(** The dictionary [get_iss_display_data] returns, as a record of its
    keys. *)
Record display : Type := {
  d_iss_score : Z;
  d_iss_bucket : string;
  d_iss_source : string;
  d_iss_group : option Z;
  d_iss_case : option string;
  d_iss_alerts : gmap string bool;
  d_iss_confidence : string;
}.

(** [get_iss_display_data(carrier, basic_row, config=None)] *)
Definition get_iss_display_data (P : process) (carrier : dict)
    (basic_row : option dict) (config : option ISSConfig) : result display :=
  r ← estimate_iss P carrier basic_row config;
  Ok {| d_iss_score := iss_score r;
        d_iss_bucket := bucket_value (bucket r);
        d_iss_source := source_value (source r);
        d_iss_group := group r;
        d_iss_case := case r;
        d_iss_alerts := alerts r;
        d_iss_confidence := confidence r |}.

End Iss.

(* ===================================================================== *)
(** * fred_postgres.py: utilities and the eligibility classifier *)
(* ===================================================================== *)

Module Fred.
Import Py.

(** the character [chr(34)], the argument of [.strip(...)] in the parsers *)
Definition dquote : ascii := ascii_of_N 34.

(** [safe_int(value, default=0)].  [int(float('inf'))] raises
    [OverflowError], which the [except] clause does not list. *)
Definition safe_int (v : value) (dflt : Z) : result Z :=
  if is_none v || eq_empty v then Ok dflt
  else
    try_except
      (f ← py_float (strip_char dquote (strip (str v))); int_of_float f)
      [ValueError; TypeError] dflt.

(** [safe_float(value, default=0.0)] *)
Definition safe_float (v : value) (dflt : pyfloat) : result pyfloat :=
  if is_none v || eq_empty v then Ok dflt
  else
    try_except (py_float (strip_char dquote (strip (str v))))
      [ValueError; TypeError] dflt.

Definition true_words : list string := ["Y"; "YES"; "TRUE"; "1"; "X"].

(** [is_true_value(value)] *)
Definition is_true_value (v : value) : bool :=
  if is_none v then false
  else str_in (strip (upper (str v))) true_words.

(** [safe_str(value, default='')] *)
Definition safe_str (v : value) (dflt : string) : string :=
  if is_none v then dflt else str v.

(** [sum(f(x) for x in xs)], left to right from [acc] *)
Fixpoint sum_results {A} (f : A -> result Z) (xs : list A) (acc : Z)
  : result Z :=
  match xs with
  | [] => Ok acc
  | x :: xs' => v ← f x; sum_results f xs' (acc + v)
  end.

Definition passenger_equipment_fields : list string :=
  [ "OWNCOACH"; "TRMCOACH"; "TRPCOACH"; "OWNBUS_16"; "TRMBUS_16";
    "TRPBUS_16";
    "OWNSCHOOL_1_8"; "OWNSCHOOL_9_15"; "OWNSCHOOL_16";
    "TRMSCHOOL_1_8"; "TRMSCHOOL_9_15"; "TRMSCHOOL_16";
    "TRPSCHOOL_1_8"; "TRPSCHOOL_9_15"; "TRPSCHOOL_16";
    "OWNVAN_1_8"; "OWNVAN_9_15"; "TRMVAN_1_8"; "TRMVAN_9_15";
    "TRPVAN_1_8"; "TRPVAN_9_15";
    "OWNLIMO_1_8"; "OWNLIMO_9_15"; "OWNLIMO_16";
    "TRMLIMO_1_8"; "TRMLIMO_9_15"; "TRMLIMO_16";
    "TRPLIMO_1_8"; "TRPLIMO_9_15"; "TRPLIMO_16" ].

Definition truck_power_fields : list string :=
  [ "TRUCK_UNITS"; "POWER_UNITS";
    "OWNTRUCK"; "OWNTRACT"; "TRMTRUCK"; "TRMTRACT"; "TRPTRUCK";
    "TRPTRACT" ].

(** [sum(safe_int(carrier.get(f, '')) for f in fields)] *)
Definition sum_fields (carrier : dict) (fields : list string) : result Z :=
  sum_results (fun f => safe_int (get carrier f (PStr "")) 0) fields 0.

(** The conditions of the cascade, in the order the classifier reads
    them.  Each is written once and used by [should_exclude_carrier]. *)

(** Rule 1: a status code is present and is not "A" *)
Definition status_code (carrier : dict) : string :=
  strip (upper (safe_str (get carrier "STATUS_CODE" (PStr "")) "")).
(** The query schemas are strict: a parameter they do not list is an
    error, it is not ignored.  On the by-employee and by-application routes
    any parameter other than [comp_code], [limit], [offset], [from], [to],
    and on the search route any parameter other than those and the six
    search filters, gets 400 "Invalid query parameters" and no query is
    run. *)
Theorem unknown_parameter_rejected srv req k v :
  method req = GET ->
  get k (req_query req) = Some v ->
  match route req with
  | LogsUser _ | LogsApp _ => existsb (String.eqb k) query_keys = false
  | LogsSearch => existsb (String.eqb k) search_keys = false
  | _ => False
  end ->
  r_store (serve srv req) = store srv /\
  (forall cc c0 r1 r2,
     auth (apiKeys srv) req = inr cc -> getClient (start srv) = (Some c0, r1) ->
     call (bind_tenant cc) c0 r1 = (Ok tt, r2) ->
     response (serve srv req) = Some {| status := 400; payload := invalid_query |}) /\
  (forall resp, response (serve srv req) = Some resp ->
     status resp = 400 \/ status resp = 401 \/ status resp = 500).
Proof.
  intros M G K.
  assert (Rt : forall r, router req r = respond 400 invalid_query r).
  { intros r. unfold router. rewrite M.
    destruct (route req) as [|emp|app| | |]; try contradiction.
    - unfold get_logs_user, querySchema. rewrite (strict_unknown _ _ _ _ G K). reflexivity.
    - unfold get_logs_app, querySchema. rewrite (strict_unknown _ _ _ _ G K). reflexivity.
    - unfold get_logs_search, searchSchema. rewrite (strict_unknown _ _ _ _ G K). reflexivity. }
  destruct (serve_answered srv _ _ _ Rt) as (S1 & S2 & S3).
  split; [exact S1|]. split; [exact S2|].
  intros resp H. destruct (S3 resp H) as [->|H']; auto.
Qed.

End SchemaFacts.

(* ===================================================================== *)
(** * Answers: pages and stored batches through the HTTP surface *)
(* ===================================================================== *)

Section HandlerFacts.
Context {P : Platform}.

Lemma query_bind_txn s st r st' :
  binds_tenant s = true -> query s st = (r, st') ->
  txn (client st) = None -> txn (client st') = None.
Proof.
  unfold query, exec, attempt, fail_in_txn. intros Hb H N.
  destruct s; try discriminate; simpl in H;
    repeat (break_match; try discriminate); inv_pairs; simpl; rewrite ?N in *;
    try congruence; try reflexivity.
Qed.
==
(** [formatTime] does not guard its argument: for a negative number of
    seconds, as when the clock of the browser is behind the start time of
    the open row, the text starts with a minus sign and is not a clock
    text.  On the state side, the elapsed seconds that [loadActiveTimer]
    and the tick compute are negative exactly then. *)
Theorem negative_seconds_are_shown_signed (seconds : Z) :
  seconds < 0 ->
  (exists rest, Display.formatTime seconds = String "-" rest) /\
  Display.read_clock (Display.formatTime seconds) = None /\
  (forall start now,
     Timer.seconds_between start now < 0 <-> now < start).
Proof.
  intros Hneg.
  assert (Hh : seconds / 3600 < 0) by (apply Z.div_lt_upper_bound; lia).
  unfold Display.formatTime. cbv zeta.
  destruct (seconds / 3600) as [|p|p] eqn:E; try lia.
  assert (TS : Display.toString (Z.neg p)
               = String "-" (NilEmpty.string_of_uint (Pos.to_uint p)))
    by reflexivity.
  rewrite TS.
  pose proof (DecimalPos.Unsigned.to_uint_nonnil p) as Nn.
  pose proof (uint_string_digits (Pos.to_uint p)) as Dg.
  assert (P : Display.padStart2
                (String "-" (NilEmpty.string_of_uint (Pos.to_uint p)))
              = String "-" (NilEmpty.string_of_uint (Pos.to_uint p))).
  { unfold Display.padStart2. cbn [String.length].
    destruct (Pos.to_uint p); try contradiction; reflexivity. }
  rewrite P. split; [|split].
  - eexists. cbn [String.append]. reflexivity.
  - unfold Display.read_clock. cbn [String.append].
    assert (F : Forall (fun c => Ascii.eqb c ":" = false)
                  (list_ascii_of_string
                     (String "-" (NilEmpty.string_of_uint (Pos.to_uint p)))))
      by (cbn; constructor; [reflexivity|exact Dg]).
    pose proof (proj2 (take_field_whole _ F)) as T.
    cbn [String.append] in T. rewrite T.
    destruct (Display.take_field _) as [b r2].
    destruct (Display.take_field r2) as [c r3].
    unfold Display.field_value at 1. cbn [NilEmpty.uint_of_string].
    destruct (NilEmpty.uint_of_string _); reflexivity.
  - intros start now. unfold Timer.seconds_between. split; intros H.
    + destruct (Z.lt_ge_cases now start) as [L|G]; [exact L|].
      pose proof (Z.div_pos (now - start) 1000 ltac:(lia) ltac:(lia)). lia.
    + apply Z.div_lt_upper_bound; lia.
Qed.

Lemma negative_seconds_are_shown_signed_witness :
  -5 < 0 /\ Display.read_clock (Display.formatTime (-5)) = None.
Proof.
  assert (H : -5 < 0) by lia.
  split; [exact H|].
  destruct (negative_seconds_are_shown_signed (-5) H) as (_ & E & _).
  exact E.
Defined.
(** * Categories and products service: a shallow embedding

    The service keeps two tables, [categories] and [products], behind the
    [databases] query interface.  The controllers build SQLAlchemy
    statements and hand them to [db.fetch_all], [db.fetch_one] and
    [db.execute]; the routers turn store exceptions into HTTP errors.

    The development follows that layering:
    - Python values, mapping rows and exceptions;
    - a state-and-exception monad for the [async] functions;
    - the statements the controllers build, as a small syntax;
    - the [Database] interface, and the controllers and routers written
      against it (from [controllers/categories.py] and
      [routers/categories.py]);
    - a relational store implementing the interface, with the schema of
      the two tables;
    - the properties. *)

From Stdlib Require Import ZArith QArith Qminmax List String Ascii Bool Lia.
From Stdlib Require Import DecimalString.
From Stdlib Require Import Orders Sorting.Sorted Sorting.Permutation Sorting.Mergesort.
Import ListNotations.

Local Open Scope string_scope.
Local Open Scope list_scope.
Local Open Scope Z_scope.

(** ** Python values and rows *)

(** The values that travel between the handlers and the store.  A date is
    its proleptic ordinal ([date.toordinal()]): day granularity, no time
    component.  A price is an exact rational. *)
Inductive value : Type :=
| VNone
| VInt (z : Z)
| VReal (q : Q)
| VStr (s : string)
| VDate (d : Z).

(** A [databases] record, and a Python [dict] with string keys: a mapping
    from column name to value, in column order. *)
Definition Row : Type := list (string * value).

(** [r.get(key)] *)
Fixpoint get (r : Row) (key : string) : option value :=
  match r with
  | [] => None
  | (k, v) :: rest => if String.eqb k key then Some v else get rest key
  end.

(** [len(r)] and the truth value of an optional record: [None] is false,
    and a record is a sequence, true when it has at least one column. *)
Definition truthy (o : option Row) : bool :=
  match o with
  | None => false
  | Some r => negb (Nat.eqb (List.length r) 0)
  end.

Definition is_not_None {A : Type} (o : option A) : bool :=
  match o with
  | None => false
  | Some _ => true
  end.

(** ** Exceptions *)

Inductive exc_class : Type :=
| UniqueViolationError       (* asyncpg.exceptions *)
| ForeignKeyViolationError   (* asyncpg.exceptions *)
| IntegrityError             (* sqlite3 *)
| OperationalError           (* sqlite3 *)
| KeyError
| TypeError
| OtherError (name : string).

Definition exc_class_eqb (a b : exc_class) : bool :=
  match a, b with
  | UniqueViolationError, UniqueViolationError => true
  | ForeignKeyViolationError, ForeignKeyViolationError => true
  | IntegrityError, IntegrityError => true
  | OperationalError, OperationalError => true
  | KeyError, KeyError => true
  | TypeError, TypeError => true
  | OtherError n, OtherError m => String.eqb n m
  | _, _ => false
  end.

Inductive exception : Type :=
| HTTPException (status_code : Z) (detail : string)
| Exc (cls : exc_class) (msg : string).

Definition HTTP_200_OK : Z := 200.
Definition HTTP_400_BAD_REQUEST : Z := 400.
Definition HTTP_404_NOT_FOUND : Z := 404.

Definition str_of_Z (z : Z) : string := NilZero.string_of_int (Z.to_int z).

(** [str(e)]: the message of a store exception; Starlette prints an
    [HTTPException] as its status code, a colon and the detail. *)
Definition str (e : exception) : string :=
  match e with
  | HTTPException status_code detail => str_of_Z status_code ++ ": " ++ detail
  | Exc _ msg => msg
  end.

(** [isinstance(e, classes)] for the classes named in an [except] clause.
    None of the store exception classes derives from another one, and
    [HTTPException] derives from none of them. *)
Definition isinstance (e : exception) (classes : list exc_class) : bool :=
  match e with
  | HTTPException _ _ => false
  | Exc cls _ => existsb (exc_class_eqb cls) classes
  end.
==
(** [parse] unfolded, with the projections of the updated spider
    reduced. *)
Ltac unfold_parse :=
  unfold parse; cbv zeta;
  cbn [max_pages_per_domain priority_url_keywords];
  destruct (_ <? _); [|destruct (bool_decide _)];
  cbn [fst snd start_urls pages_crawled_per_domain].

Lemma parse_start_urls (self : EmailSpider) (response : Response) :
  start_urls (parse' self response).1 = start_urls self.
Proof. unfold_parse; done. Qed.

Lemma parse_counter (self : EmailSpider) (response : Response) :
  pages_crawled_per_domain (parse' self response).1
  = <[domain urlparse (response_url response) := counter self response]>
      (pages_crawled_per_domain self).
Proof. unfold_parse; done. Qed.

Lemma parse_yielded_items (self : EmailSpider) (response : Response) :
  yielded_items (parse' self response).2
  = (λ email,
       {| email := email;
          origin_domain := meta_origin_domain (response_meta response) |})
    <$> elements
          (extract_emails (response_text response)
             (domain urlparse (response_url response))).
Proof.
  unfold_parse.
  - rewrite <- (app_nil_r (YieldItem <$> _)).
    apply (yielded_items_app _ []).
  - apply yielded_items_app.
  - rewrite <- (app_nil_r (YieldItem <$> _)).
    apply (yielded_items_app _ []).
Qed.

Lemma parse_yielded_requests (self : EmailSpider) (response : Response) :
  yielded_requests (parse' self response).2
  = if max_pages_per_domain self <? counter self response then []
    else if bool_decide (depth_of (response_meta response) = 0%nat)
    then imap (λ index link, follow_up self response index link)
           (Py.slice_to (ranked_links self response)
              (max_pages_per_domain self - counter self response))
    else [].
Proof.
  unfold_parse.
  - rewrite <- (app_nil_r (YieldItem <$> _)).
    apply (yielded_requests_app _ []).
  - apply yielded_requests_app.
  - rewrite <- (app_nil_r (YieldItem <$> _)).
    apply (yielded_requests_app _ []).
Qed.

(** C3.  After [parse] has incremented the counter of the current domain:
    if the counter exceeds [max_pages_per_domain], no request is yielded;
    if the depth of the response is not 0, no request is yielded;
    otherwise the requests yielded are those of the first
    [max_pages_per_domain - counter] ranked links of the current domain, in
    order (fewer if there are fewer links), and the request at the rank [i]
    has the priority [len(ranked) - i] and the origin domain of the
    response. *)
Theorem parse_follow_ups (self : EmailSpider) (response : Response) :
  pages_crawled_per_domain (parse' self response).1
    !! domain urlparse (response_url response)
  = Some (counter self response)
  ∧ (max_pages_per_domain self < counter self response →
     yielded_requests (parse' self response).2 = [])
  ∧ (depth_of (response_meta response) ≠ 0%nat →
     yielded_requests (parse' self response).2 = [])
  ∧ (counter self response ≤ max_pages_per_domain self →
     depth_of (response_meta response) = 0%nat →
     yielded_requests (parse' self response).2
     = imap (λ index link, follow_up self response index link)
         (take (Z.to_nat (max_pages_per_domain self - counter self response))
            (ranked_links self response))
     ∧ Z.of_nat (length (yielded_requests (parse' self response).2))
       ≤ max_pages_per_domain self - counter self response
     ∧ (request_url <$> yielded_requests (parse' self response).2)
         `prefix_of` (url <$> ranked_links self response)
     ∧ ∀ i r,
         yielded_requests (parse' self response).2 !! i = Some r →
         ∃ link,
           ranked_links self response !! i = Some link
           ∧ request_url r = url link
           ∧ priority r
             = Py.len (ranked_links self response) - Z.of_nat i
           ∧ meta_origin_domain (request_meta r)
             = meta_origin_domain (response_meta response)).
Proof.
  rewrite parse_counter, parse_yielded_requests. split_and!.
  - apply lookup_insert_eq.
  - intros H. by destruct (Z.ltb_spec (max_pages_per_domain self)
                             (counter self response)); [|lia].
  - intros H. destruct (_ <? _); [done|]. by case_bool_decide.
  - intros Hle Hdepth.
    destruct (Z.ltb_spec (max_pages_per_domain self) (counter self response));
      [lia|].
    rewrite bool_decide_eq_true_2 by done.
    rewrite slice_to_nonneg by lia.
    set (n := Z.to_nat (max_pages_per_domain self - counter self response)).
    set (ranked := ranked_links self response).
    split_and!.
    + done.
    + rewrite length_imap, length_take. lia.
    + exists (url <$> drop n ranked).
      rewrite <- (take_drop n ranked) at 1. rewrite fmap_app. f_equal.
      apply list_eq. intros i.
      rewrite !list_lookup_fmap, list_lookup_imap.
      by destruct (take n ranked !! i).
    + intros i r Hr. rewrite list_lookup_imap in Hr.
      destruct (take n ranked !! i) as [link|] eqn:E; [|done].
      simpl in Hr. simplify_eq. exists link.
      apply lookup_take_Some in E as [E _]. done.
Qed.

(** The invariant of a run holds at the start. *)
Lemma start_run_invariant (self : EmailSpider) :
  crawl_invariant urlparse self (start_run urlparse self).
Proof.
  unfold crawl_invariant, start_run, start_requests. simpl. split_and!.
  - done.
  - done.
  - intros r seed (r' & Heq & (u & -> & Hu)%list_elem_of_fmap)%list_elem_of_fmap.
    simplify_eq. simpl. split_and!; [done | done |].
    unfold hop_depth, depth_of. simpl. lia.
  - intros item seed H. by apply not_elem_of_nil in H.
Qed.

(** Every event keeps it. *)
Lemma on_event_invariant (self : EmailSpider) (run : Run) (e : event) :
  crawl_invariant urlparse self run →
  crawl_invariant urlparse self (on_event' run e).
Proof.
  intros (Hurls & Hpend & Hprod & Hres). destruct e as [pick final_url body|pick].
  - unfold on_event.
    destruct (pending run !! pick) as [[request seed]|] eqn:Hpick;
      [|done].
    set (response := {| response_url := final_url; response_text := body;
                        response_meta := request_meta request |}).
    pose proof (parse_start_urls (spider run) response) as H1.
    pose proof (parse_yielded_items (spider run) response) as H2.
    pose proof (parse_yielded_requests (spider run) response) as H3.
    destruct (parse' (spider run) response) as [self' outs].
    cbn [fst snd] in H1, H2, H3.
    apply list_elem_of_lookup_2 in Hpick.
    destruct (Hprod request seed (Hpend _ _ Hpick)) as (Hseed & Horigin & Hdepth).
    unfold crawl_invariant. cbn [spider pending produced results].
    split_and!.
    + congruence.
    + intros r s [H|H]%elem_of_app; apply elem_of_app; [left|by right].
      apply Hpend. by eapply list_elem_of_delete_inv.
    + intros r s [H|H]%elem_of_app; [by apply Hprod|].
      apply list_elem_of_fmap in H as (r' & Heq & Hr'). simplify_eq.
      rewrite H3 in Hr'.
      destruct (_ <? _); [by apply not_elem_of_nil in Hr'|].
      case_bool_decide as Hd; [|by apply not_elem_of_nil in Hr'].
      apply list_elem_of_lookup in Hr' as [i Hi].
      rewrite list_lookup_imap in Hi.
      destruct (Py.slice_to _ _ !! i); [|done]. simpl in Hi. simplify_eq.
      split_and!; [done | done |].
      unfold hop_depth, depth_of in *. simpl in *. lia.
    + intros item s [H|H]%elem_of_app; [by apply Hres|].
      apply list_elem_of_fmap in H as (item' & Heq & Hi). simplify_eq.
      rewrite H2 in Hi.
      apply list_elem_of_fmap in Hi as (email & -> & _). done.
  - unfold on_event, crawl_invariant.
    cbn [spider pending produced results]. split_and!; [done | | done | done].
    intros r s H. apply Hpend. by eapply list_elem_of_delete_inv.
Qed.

Exercise requirements >> Your task is to list each line of the records with the word "left".

Solution to this problem >>
(** [sum(f(x) for x in xs)], left to right from [acc] *)
    + intros r s [H|H]%elem_of_app; apply elem_of_app; [left|by right].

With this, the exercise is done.